Become the best version of yourself: Corporate performance culture in a Swedish sportswear company

Professor Torkild Thanem discusses one of his current lines of research—studying fitness and wellness in corporate performance cultures.

Lectures, talks and seminars

RH MZ01, Mezzanine Floor, Rutherford House, Pipitea Campus

Presented by


Description

While corporate performance cultures involve extensive systems of lofty stretch goals, continuous feedback and elaborate support schemes—they are nothing without dreams and desire. These cultures promise that the future is wide open; that there are no limits; that, as long as you do what it takes, the impossible is possible.

Professor Torkild Thanem will draw on his ethnographic fieldwork in the Swedish sportswear company, Björn Borg, to discuss how performance cultures thrive on a libidinal economy of dreams and desires to maximize employee commitment and performance. In such work regimes, task-specific goal achievement is framed as a mere partial ingredient of the job. Increasing emphasis is put on personal goals set to help employees realise their dream and become the best version of themselves—not just more productive, but smarter, fitter, stronger, better, and more likeable. The talk concludes by asking what this may hold for the future of work and capitalism.
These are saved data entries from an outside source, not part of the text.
(* ===== verification/ClientLogin.v ===== *)
(** * Logging in to a peer ([src/client.rs])

    The controlling side's half of the login: choosing the password that
    answers the peer's challenge, building the login request, the login from
    the dialog, switching sides, and what the answer leads to.  The other half
    is the component [Connection]; the theorems compose the two.

    A handler returns what it shows or sends, in order, and the new state. *)

From S2P Require Import Prelude RustStr SecureStream Password Config NetUtil Messages PeerConfig PeerConfigProofs.
From S2P Require Import Service Server Connection ConnectionAuth ClientConfig ClientOptions.

Module Login.

Import Msg PeerCfg Client.

(** ** The address book *)

Record AbPeer : Type := mkAbPeer { ab_id : string; ab_hash : string }.
Record AbEntry : Type := mkAbEntry { ab_name : string; ab_peers : list AbPeer }.
Record Ab : Type := mkAb { ab_access_token : string; ab_entries : list AbEntry }.

(** [AbEntry::personal] *)
Definition personal (a : AbEntry) : bool :=
  String.eqb (ab_name a) "My address book" || String.eqb (ab_name a) "Legacy address book".

(** ** Surroundings and results *)

Record LoginEnv : Type := mkLoginEnv {
  cl : ClEnv;
  my_id : string;                               (* [Config::get_id()] *)
  rendezvous_server : string;
  builtin_display_name : string;
  user_info_name : string;                      (* of the account, if any *)
  os_user : string;                             (* [crate::username()] *)
  char_upper : string -> string;                (* [char::to_uppercase] of one character *)
  my_platform : string;
  my_version : string;
  get_hwid : list Z;
  uuid_from_str : string -> option (list Z);
  default_connect_password : string;            (* a built-in option *)
  access_token : string;                        (* a local option *)
  ab : Ab }.

Inductive ClOut : Type :=
| MsgBox (msgtype title text link : string)
| ToPeer (m : Message).

(** ** The display name *)

Definition white_prefix (s : string) : option nat :=
  match find (fun p => starts_with p s) WHITE_SPACE with Some p => Some (String.length p) | None => None end.

Definition push_word (word : string) (l : list string) : list string :=
  if String.eqb word "" then l else word :: l.

(** [str::split_whitespace]; [fuel] is a bound on the number of bytes. *)
Fixpoint split_whitespace_n (fuel : nat) (word s : string) : list string :=
  match fuel, s with
  | S fuel, String c r =>
    match white_prefix s with
    | Some n => push_word word (split_whitespace_n fuel "" (String.substring n (String.length s) s))
    | None => split_whitespace_n fuel (word +:+ String c "") r
    end
  | _, _ => push_word word []
  end.
Definition split_whitespace (s : string) : list string := split_whitespace_n (String.length s) "" s.

(** Bytes of the first character of a text. *)
Definition char_len (s : string) : nat :=
  match Config.str_bytes s with
  | [] => 0
  | b :: r => match Utf8.first_char b r with inl n | inr n => n end
  end.

Definition capitalize (e : LoginEnv) (w : string) : string :=
  char_upper e (String.substring 0 (char_len w) w) +:+ String.substring (char_len w) (String.length w) w.

Definition display_name (e : LoginEnv) : string :=
  let n := builtin_display_name e in
  let n := if String.eqb n "" then user_info_name e else n in
  let n := if String.eqb n "" then os_user e else n in
  String.concat " " (map (capitalize e) (split_whitespace n)).

Section Login.
Context `{SB : SecretBox} `{B64 : Base64} `{F : F64Text}.
Context (get_uuid : list Z) (ds : DisplaySettings).

(** ** [create_login_msg] *)

Definition login_union (e : LoginEnv) (l : Lc) : option LoginUnion :=
  match conn_type l with
  | FILE_TRANSFER =>
    Some (LFileTransfer (get_remote_dir (cl e) l) (negb (String.eqb (get_option "remote_show_hidden" l) "")))
  | VIEW_CAMERA => Some LViewCamera
  | PORT_FORWARD | RDP => Some (LPortForward (mkPortForward (fst (port_forward l)) (snd (port_forward l))))
  | TERMINAL => Some (LTerminal (get_option (get_key_terminal_service_id l) l))
  | DEFAULT_CONN => None
  end.

Definition create_login_msg (e : LoginEnv) (os_username os_password : string) (password : list Z) (c : Client)
  : LoginRequest * Client :=
  let '(my_id, pure_id) :=
    match other_server (lc c) with
    | Some (i, _, _) => (my_id e +:+ "@" +:+ rendezvous_server e, i)
    | None => (my_id e, id (lc c))
    end in
  let hwid := if String.eqb (get_option "trust-this-device" (lc c)) "Y" then get_hwid e else [] in
  let '(option, c) := get_option_message get_uuid ds (cl e) true c in
  (mkLoginRequest pure_id password my_id (display_name e) option (login_union e (lc c)) false
     (session_id (lc c)) (my_version e) (Some (mkOSLogin os_username os_password)) (my_platform e) hwid, c).

Definition send_login (e : LoginEnv) (os_username os_password : string) (password : list Z) (c : Client)
  : list ClOut * Client :=
  let '(r, c) := create_login_msg e os_username os_password password c in ([ToPeer (MLoginRequest r)], c).

Definition send_switch_login_request (e : LoginEnv) (uuid : list Z) (c : Client) : list ClOut * Client :=
  let '(r, c) := create_login_msg e "" "" [] c in ([ToPeer (MSwitchSidesResponse uuid (Some r))], c).

(** ** Choosing the password *)

Definition upd_lc (f : Lc -> Lc) (c : Client) : Client := c <| lc := f (lc c) |>.

Definition salted (e : LoginEnv) (p : string) (salt : list Z) : list Z :=
  sha256 (cl e) (Config.str_bytes p ++ salt).

(** The hash a personal address book holds for the peer. *)
Definition personal_ab_hash (e : LoginEnv) (peer : string) : option (list Z) :=
  if negb (String.eqb (access_token e) "") && String.eqb (access_token e) (ab_access_token (ab e)) then
    a ← find personal (ab_entries (ab e));
    p ← find (fun p => String.eqb (ab_id p) peer) (ab_peers a);
    h ← b64_decode (Config.str_bytes (ab_hash p));
    match h with [] => None | _ => Some h end
  else None.

(** The first source in the order of [handle_hash] that has one: the last
    password or the one given with the command, then the shared one (which
    replaces them), the stored one, the address book, the built-in one. *)
Definition choose_password (e : LoginEnv) (preset : string) (c : Client) : list Z * Client :=
  let l := lc c in
  let '(pw, src) :=
    match lc_password l with
    | [] => if negb (String.eqb preset "") then (salted e preset (salt l), Undefined) else ([], password_source l)
    | p => (p, password_source l)
    end in
  let '(pw, src) :=
    match shared_password l with
    | Some p => if negb (String.eqb p "") then (salted e p (salt l), SharedAb p) else (pw, src)
    | None => (pw, src)
    end in
  let '(pw, src) :=
    match pw with
    | [] => match password (config l) with [] => ([], src) | p => (p, Undefined) end
    | _ => (pw, src)
    end in
  let '(pw, src) :=
    match pw with
    | [] => match personal_ab_hash e (id l) with Some h => (h, PersonalAb h) | None => ([], src) end
    | _ => (pw, src)
    end in
  let '(pw, src) :=
    match pw with
    | [] => let p := default_connect_password e in
            if negb (String.eqb p "") then (salted e p (salt l), SharedAb p) else ([], src)
    | _ => (pw, src)
    end in
  (pw, c <| lc := l <| shared_password := None |> <| password_source := src |> |>).

(** What answers the challenge. *)
Definition answer (e : LoginEnv) (pw : list Z) (challenge : list Z) : list Z := sha256 (cl e) (pw ++ challenge).

Definition handle_hash (e : LoginEnv) (preset : string) (salt_ challenge_ : list Z) (c : Client)
  : list ClOut * Client :=
  let c := upd_lc (fun l => l <| salt := salt_ |> <| challenge := challenge_ |>) c in
  let uuid := switch_uuid (lc c) in
  let c := upd_lc (fun l => l <| switch_uuid := None |>) c in
  match match uuid with Some u => uuid_from_str e u | None => None end with
  | Some u =>
    let '(out, c) := send_switch_login_request e u c in
    (out, upd_lc (fun l => l <| password_source := Undefined |>) c)
  | None =>
    let '(pw, c) := choose_password e preset c in
    let c := upd_lc (fun l => l <| lc_password := pw |>) c in
    let empty := bool_decide (pw = []) in
    if bool_decide (conn_type (lc c) = TERMINAL) && is_terminal_admin (lc c) then
      ([MsgBox (if empty then "terminal-admin-login-password" else "terminal-admin-login") "" "" ""], c)
    else
      let box := if empty then [MsgBox "input-password" "Password Required" "" ""] else [] in
      let pw := if empty then [] else answer e pw challenge_ in
      let '(os_username, os_password) :=
        if bool_decide (conn_type (lc c) = TERMINAL) then ("", "")
        else (get_option "os-username" (lc c), get_option "os-password" (lc c)) in
      let '(out, c) := send_login e os_username os_password pw c in
      (box ++ out, c)
  end.

(** ** Login from the dialog *)

Definition handle_login_from_ui (e : LoginEnv) (os_username os_password password_ : string) (remember_ : bool)
  (c : Client) : list ClOut * Client :=
  let '(pw, c) :=
    if String.eqb password_ "" then
      match lc_password (lc c) with
      | [] => match password (config (lc c)) with
              | [] => ([], c)
              | p => (p, upd_lc (fun l => l <| password_source := Undefined |>) c)
              end
      | p => (p, c)
      end
    else (salted e password_ (salt (lc c)),
          upd_lc (fun l => l <| password_source := Undefined |> <| remember := remember_ |>) c) in
  let c := upd_lc (fun l => l <| lc_password := pw |>) c in
  send_login e os_username os_password (answer e pw (challenge (lc c))) c.

(** ** Login errors *)

Record LoginErrorMsgBox : Type := mkLoginErrorMsgBox {
  le_msgtype : string; le_title : string; le_text : string; le_link : string; try_again : bool }.

Definition LINK_HEADLESS : string := "https://github.com/rustdesk/rustdesk/wiki/Headless-Linux-Support".

Definition LOGIN_ERROR_MAP : list (string * LoginErrorMsgBox) :=
  [("Wayland login screen is not supported",
    mkLoginErrorMsgBox "error" "Login Error" "Login screen using Wayland is not supported"
      "https://rustdesk.com/docs/en/manual/linux/#login-screen" true);
   (Conn.LOGIN_MSG_DESKTOP_SESSION_NOT_READY, mkLoginErrorMsgBox "session-login" "" "" "" true);
   ("Desktop xsession failed", mkLoginErrorMsgBox "session-re-login" "" "" "" true);
   ("Desktop session another user login",
    mkLoginErrorMsgBox "info-nocancel" "another_user_login_title_tip" "another_user_login_text_tip" "" false);
   ("Desktop xorg not found",
    mkLoginErrorMsgBox "info-nocancel" "xorg_not_found_title_tip" "xorg_not_found_text_tip" LINK_HEADLESS true);
   ("Desktop none",
    mkLoginErrorMsgBox "info-nocancel" "no_desktop_title_tip" "no_desktop_text_tip" LINK_HEADLESS true);
   (Conn.LOGIN_MSG_DESKTOP_SESSION_NOT_READY_PASSWORD_EMPTY,
    mkLoginErrorMsgBox "session-login-password" "" "" "" true);
   (Conn.LOGIN_MSG_DESKTOP_SESSION_NOT_READY_PASSWORD_WRONG,
    mkLoginErrorMsgBox "session-login-re-password" "" "" "" true);
   (Conn.LOGIN_MSG_NO_PASSWORD_ACCESS,
    mkLoginErrorMsgBox "wait-remote-accept-nook" "Prompt"
      "Please wait for the remote side to accept your session request..." "" true)].

Definition SCRAP_X11_REQUIRED : string := "x11 expected".
Definition SCRAP_X11_REF_URL : string := "https://rustdesk.com/docs/en/manual/linux/#x11-required".

(** The answer of [handle_login_error]: the box, whether the session waits
    for another attempt, and the state. *)
Definition handle_login_error (e : LoginEnv) (err : string) (c : Client) : list ClOut * bool * Client :=
  if String.eqb err "Empty Password" then
    ([MsgBox "input-password" "Password Required" "" ""], true, upd_lc (fun l => l <| lc_password := [] |>) c)
  else if String.eqb err Conn.LOGIN_MSG_PASSWORD_WRONG then
    ([MsgBox "re-input-password" err "Do you want to enter again?" ""], true,
     upd_lc (fun l => l <| lc_password := [] |>) c)
  else if String.eqb err Conn.LOGIN_MSG_2FA_WRONG || String.eqb err Conn.REQUIRE_2FA then
    let c := if String.eqb (get_option "trust-this-device" (lc c)) "Y"
             then set_option get_uuid ds (cl e) "trust-this-device" "" c else c in
    ([MsgBox "input-2fa" err "" ""], true, c)
  else
    match find (fun kv => String.eqb (fst kv) err) LOGIN_ERROR_MAP with
    | Some (_, b) => ([MsgBox (le_msgtype b) (le_title b) (le_text b) (le_link b)], try_again b, c)
    | None =>
      ([MsgBox "error" "Login Error" err (if contains_str SCRAP_X11_REQUIRED err then SCRAP_X11_REF_URL else "")],
       false, c)
    end.

(** ** Whether a closed connection is retried *)

Definition check_if_retry (use_ws : bool) (msgtype title text : string) (retry_for_relay : bool) : bool :=
  let low := to_lowercase text in
  String.eqb msgtype "error" && String.eqb title "Connection Error"
  && ((contains_str "10054" text || contains_str "104" text) && retry_for_relay
      || (negb (contains_str "offline" low) && negb (contains_str "not exist" low)
          && (negb (contains_str "handshake" low)
              || contains_str "connection reset without closing handshake" low && use_ws)
          && negb (contains_str "failed" low) && negb (contains_str "resolve" low)
          && negb (contains_str "mismatch" low) && negb (contains_str "manually" low)
          && negb (contains_str "not allowed" low))).

(** [Interface::on_establish_connection_error] on Linux with the Flutter
    interface; [errno] is the last error of the system. *)
Definition on_establish_connection_error (errno : Z) (err : string) (l : Lc) : ClOut :=
  let hint := bool_decide (direct l = Some true)
              && ((errno =? 104) || contains_str "104" err
                  || negb (contains_str "Failed" err) && contains_str "deadline" err) in
  if hint then MsgBox (if received l then "relay-hint" else "relay-hint2") "Connection Error" err ""
  else MsgBox "error" "Connection Error" err "".

End Login.
End Login.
Those interested in attending may want to take a look at the article written about Henrik Bunge, CEO of Björn Borg, before the seminar.


Speaker Bios

Torkild Thanem is Professor of Management & Organization Studies at Stockholm Business School, Stockholm University, Sweden. He is an Associate Editor of the journal Organization and a former Associate Editor of Gender, Work & Organization (2009-2018). Torkild currently pursues two lines of research: one project studying fitness and wellness in corporate performance cultures, and one project focusing on the lived practices, experiences and politics of trans people. His most recent work has been published in Business Ethics Quarterly, Harvard Business Review, and Organization. His forthcoming book (co-authored with David Knights) is titled Embodied Research Methods and will be published by Sage in April 2019.